Tahun Pembangkangan Hukum oleh Negara
Catahu 2011:

Tahun Pembangkangan Hukum oleh Negara

Tiga putusan pengadilan yang tak dilaksanakan oleh negara, yakni kasus GKI Yasmin, Susu Berbakteri dan Ujian Nasional.

Ali
Bacaan 2 Menit
Foto: SGP (Ilustrasi)
Foto: SGP (Ilustrasi)

Tahun 2011 sebentar lagi berakhir. Sama seperti tahun-tahun sebelumnya, pelanggaran hukum dan hak asasi manusia (HAM) masih saja terus terjadi. Ini yang tergambar dari catatan akhir tahun 2011 (catahu) versi Lembaga Bantuan Hukum Jakarta. Namun, di tahun ini ada sesuatu yang lebih menonjol, yakni kecenderungan negara dan aparatnya melakukan pembangkangan hukum.

 

Direktur LBH Jakarta Nurkholis Hidayat mengatakan istilah obstruction of justice atau pembangkangan hukum biasanya dikenakan terhadap warga negara. Ini dilakukan karena warga negara kerap menilai hukum yang berlaku dirasa tidak adil atau menindas.
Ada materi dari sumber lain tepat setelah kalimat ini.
(* ===== verification/SpotSamples.v ===== *)
(** A concrete market for coins: one pair, filled in parts, and an exercised call whose
    cover is sold on it. *)

From S2P Require Import Prelude Sorting Dec PyStr Utils Fees Margin TradeApr Group Ledger PyObj GroupJson StateJson State Store Market ExitEval VolMetrics EntryGates ExchangeErrors Runtime HedgeOrders Hedge Close GroupClose GroupExit EngineFrame CrossFlow DayState Portfolio Manage Triples EntryConfig Selector Ranking Entry EntryFacts SpreadEntry Builders BuilderFacts Scan ScanFacts EntryCycle EntrySamples ScanSamples Settlement Positions Reconcile ReconcileFacts SpotTrade SpotFacts Wheel WheelFacts CashSecured Sweep SpotExit SpotExitFacts CoveredCall ReconcileSamples.
Local Open Scope string_scope.
Local Open Scope Q_scope.
Local Open Scope dec_scope.
Local Open Scope bool_scope.
Local Open Scope run_scope.
Local Open Scope list_scope.

(** The pair: lots of 0.0001, ticks of 1. *)
Definition spot_row (key : string) : pyobj :=
  if String.eqb key "instrument_name" then PStr "BTC_USDT" else if String.eqb key "base_currency" then PStr "BTC"
  else if String.eqb key "quote_currency" then PStr "USDT" else if String.eqb key "settlement_currency" then PStr "USDT"
  else if String.eqb key "tick_size" then PStr "1" else if String.eqb key "min_trade_amount" then PStr "0.0001"
  else if String.eqb key "contract_size" then PStr "0.0001" else PNone.

Definition spot_book_row (key : string) : pyobj :=
  if String.eqb key "instrument_name" then PStr "BTC_USDT" else if String.eqb key "best_bid_price" then PStr "119990"
  else if String.eqb key "best_ask_price" then PStr "120010" else if String.eqb key "mark_price" then PStr "120000"
  else if String.eqb key "index_price" then PStr "120000" else PNone.

(** The first order fills 0.3 at most, the second half a coin, every later one a tenth. *)
Definition spot_fill (h : list request) (amount : Q) : Q :=
  let piece := match h with [] => 0.3 | [_] => 0.5 | _ => 0.1 end in if amount <? piece then 0 else piece.

Definition spot_reply (h : list request) (o : order_request) : pyobj :=
  let fill := spot_fill h o.(req_amount) in
  PDict [("order", PDict [("order_id", PStr "S"); ("order_state", PStr "cancelled"); ("filled_amount", PDec fill); ("average_price", PStr "119990")]);
         ("trades", PList [PDict [("trade_id", PStr "T"); ("direction", PStr "sell"); ("amount", PDec fill); ("price", PStr "119990")]])].

#[local] Instance spot_desk : SpotDesk := {|
  spot_history := {|
    history_desk := {|
      desk_exchange := {|
        reply h r := match r with PlaceOrder o => Ret (spot_reply h o) | _ => Ret (PDict []) end;
        get_order_book name := Exn ValueError;
        get_index_price name := Exn ValueError;
        _fetch_option_instrument_metadata name := None |};
      get_user_trades_by_order id := Ret [];
      account_equity := Ret [("BTC", 2)];
      get_instrument name := Exn ValueError;
      _option_fee_discount_rate_at t := 0 |};
    get_user_trades_by_instrument name since until := Exn ValueError;
    get_delivery_prices name days := Exn ValueError |};
  get_spot_book h r name := Ret spot_book_row;
  get_spot_instruments currency := if String.eqb currency "USDT" then Ret [spot_row] else Ret [];
  get_account_summaries h := Ret [fun key => if String.eqb key "currency" then PStr "BTC" else if String.eqb key "balance" then PStr "2" else PNone];
  get_spot_trades h q := Exn ValueError;
  error_text e := "failed" |}.

#[local] Instance no_log : TransactionLog := fun currency since until => Exn ValueError.

Definition call_reconcile : reconcile_config := {|
  scanning := sample_scan_config "covered_call"; enable_adopt_exchange_positions := true; covered_call_spot_exit_enabled := true;
  covered_call_robust_exit_enabled := true; covered_call_itm_to_cash_secured_enabled := false; covered_call_itm_buffer_pct := 0 |}.

Definition sample_spot : spot_config := {|
  wheel := call_reconcile; covered_call_spot_max_slippage_pct := 0.01; covered_call_spot_order_type := "market"; is_fee_collection_account := false;
  covered_call_profit_sweep_enabled := true; collateral_spot_btc := 0; collateral_spot_eth := 0; covered_call_robust_exit_dte := 0.5;
  covered_call_itm_confirm_cycles := None |}.

(** A call at 110000 on one coin, exercised at 120000. *)
Definition exercised_call : TradeGroup :=
  set_close_index_usd (Some 120000) (Group.set_status "closed" (set_spot_exit_status "pending" (set_covered_underlying_quantity 1
    (Group.set_quantity 1 (Group.set_strategy "covered_call" (group_of "0001" "call" "BTC-27JUN25-110000-C" 110000)))))).

Definition exercised_runtime : runtime := set_state (set_groups [exercised_call] empty_state) sample_entry_runtime.

Definition exit_demo : list exit_step := [TryExit "covered_call_settlement_exit" true; QueueAgain; TryExit "covered_call_settlement_exit" true; TryExit "covered_call_settlement_exit" true].

(** The fill of an order, as one of four cases. *)
Lemma fill_cases h a : 0 < a -> (spot_fill h a = 0 \/ spot_fill h a = 0.3 \/ spot_fill h a = 0.5 \/ spot_fill h a = 0.1) /\ spot_fill h a <= a.
Proof.
  intros P. unfold spot_fill. destruct h as [|r [|r' h]]; match goal with |- context [a <? ?x] => destruct (dltb_spec a x) end; split; auto; lra.
Qed.

Lemma spot_lots_whole name currencies lot : spot_lot name currencies = Ret lot -> lot_on_units lot.
Proof.
  induction currencies as [|currency rest IH]; cbn [spot_lot]; intros E; [apply Ret_inj in E; subst lot; left; vm_compute; discriminate|].
  unfold get_spot_instruments, spot_desk in E. destruct (String.eqb currency "USDT"); [|exact (IH E)]. unfold named_spot in E.
  destruct (instrument_from_api spot_row) as [i| |] eqn:Ei; try discriminate E. cbn [obind] in E. destruct (String.eqb _ name); [|exact (IH E)].
  apply Ret_inj in E. subst lot. vm_compute in Ei. injection Ei as <-. right. exists 10000%Z. split; [lia | vm_compute; reflexivity].
Qed.

Lemma reply_fills h o : _response_filled_amount (spot_reply h o) = spot_fill h o.(req_amount).
Proof. reflexivity. Qed.

Lemma reply_trades h o : _order_trades (spot_reply h o) =
  ret [PDict [("trade_id", PStr "T"); ("direction", PStr "sell"); ("amount", PDec (spot_fill h o.(req_amount))); ("price", PStr "119990")]].
Proof. reflexivity. Qed.

Lemma spot_desk_honest : sales_honest.
Proof.
  assert (Rv : forall h o v, reply h (PlaceOrder o) = Ret v -> v = spot_reply h o) by (intros h o v E; now apply Ret_inj in E). constructor.
  - intros h o v P E. rewrite (Rv h o v E). destruct (fill_cases h _ P) as [C L]. split; [|exact L].
    rewrite reply_fills. destruct C as [->|[->|[->| ->]]];
      [exists 0%Z | exists 30000000%Z | exists 50000000%Z | exists 10000000%Z]; (split; [split; vm_compute; discriminate | vm_compute; reflexivity]).
  - intros h o v d E D. rewrite (Rv h o v E) in D. cbn in D. injection D as <-. eexists. vm_compute. reflexivity.
  - intros h o v w w' trades quote p E F T Pr. rewrite (Rv h o v E) in F, T. rewrite reply_fills in F.
    rewrite reply_trades in T. pose proof (f_equal snd T) as T'. apply Ret_inj in T'. subst trades. clear T. revert F Pr.
    unfold spot_fill. set (piece := match h with [] => 0.3 | [_] => 0.5 | _ => 0.1 end).
    destruct (_ <? _); [intros C; exfalso; revert C; vm_compute; discriminate|].
    unfold piece. destruct h as [|r [|r' h]]; intros _ Pr; vm_compute in Pr; injection Pr as <-; vm_compute; reflexivity.
  - intros name currencies lot. apply spot_lots_whole.
Qed.

(** Three attempts sell 0.3, 0.5 and 0.1 of a cover of one coin, of which 0.9166 are to be sold. *)
Lemma exits_never_oversell_witness :
  let w' := fst (exit_steps sample_spot [] 0 exit_demo exercised_runtime) in
  told w'.(requests) == 0.9 /\
  exists g', nth_error w'.(state).(groups) 0 = Some g' /\ g'.(spot_exit_amount) == 0.9 /\ g'.(spot_exit_status) = "pending" /\
    (g'.(spot_exit_status) = "submitted" \/ 0.9 <= spot_exit_filled_native g').
Proof.
  intros w'.
  assert (T : tracked exercised_call).
  { split; [exists 100000000%Z; split; [split; vm_compute; discriminate | vm_compute; reflexivity]|].
    split; [apply grid_0|]. split; [vm_compute; discriminate|]. split; [vm_compute; discriminate|]. intros C. exfalso. revert C. vm_compute. discriminate. }
  destruct (exits_never_oversell sample_spot [] 0 exit_demo exercised_runtime exercised_call spot_desk_honest eq_refl T) as (g' & new & N & _ & _ & _ & R).
  fold w' in N, R. assert (Td : told w'.(requests) == 0.9) by (vm_compute; reflexivity). split; [exact Td|].
  exists g'. split; [exact N|]. assert (N' : nth_error w'.(state).(groups) 0 = Some g') by exact N. vm_compute in N'. injection N' as <-.
  split; [vm_compute; reflexivity|]. split; [reflexivity|]. destruct R as [E|L]; [now left|]. right. vm_compute. discriminate.
Defined.

(** ** Buying the cover back *)

(** The call sold at an index of 100000 for a premium of 0.002, 0.9 of its coin sold after a settlement of 0.0833. *)
Definition sold_call : TradeGroup :=
  set_spot_exit_status "filled" (set_spot_exit_amount 0.9 (set_spot_exit_quote_proceeds 108000 (set_spot_exit_settlement_loss 0.0833
    (set_entry_index_usd 100000 exercised_call)))).

Lemma sold_call_on_grid : plan_on_grid (-8) (plan_spot_restore_to_cover sold_call None []).
Proof.
  assert (G : forall z q, (0 <= z <= grid_max)%Z -> q == gval (-8) z -> on_grid (-8) grid_max q) by (intros z q B Eq; now exists z).
  split; [|split; [|split; [|split]]]; [apply (G 100000000%Z) | apply (G 90000000%Z) | apply (G 8330000%Z) | apply (G 200000%Z) | apply (G 0%Z)];
    (split; vm_compute; discriminate) || (vm_compute; reflexivity).
Qed.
Dalam beberapa hal, sikap ini bisa ditolerir sebagai kesadaran hukum kritis (critical legal conciousnees) warga negara.

 

Sayangnya, pembangkangan hukum ini juga justru dilakukan oleh institusi negara selaku pembuat hukum atau penegak hukum itu sendiri. “Padahal, mereka yang paling berkepentingan atas terwujudnya masyarakat yang tertib hukum,” ujarnya di Gedung LBH Jakarta, Selasa (20/12). 

 

Pada 2011, setidaknya ada tiga kasus besar dimana negara selaku pihak yang dikalahkan oleh pengadilan justru tak mau melaksanakan putusan pengadilan itu. Pertama, kasus Wali Kota Bogor yang menolak menaati putusan peninjauan kembali Mahkamah Agung (MA) dalam kasus Izin Mendirikan Bangunan (IMB) Gereja Kristen Indonesia Yasmin.

 

Kedua, Presiden dan Menteri Pendidikan Nasional menolak menaati isi putusan MA mengenai kasus Ujian Nasional yanng dinyatakan melanggar hak atas pendidikan. Ketiga, Menteri Kesehatan, BPOM dan Institut Pertanian Bogor (IPB) menolak menjalankan putusan MA untuk mengumumkan merek susu yang berbakteri. “Itu semua merupakan sebuah obstruction of justice,” ujarnya. 

 

“Sikap pemerintah ini telah menginjak-injak supremasi hukum, membuat hukum kehilangan kepastian, dan semakin menggerus kepercayaan rakyat terhadap sistem hukum,” jelas Nurkholis lagi.

 

Berdasarkan catatan hukumonline, para abdi negara itu memang memiliki alasan masing-masing mengapa tak mematuhi putusan pengadilan yang sudah berkekuatan hukum tetap itu. Menteri Kesehatan (Menkes) Endang Rahayu Sedyaningsih berdalih bahwa pihaknya masih mengajukan upaya peninjauan kembali. Alasan klasik yang sering digunakan pihak yang kalah.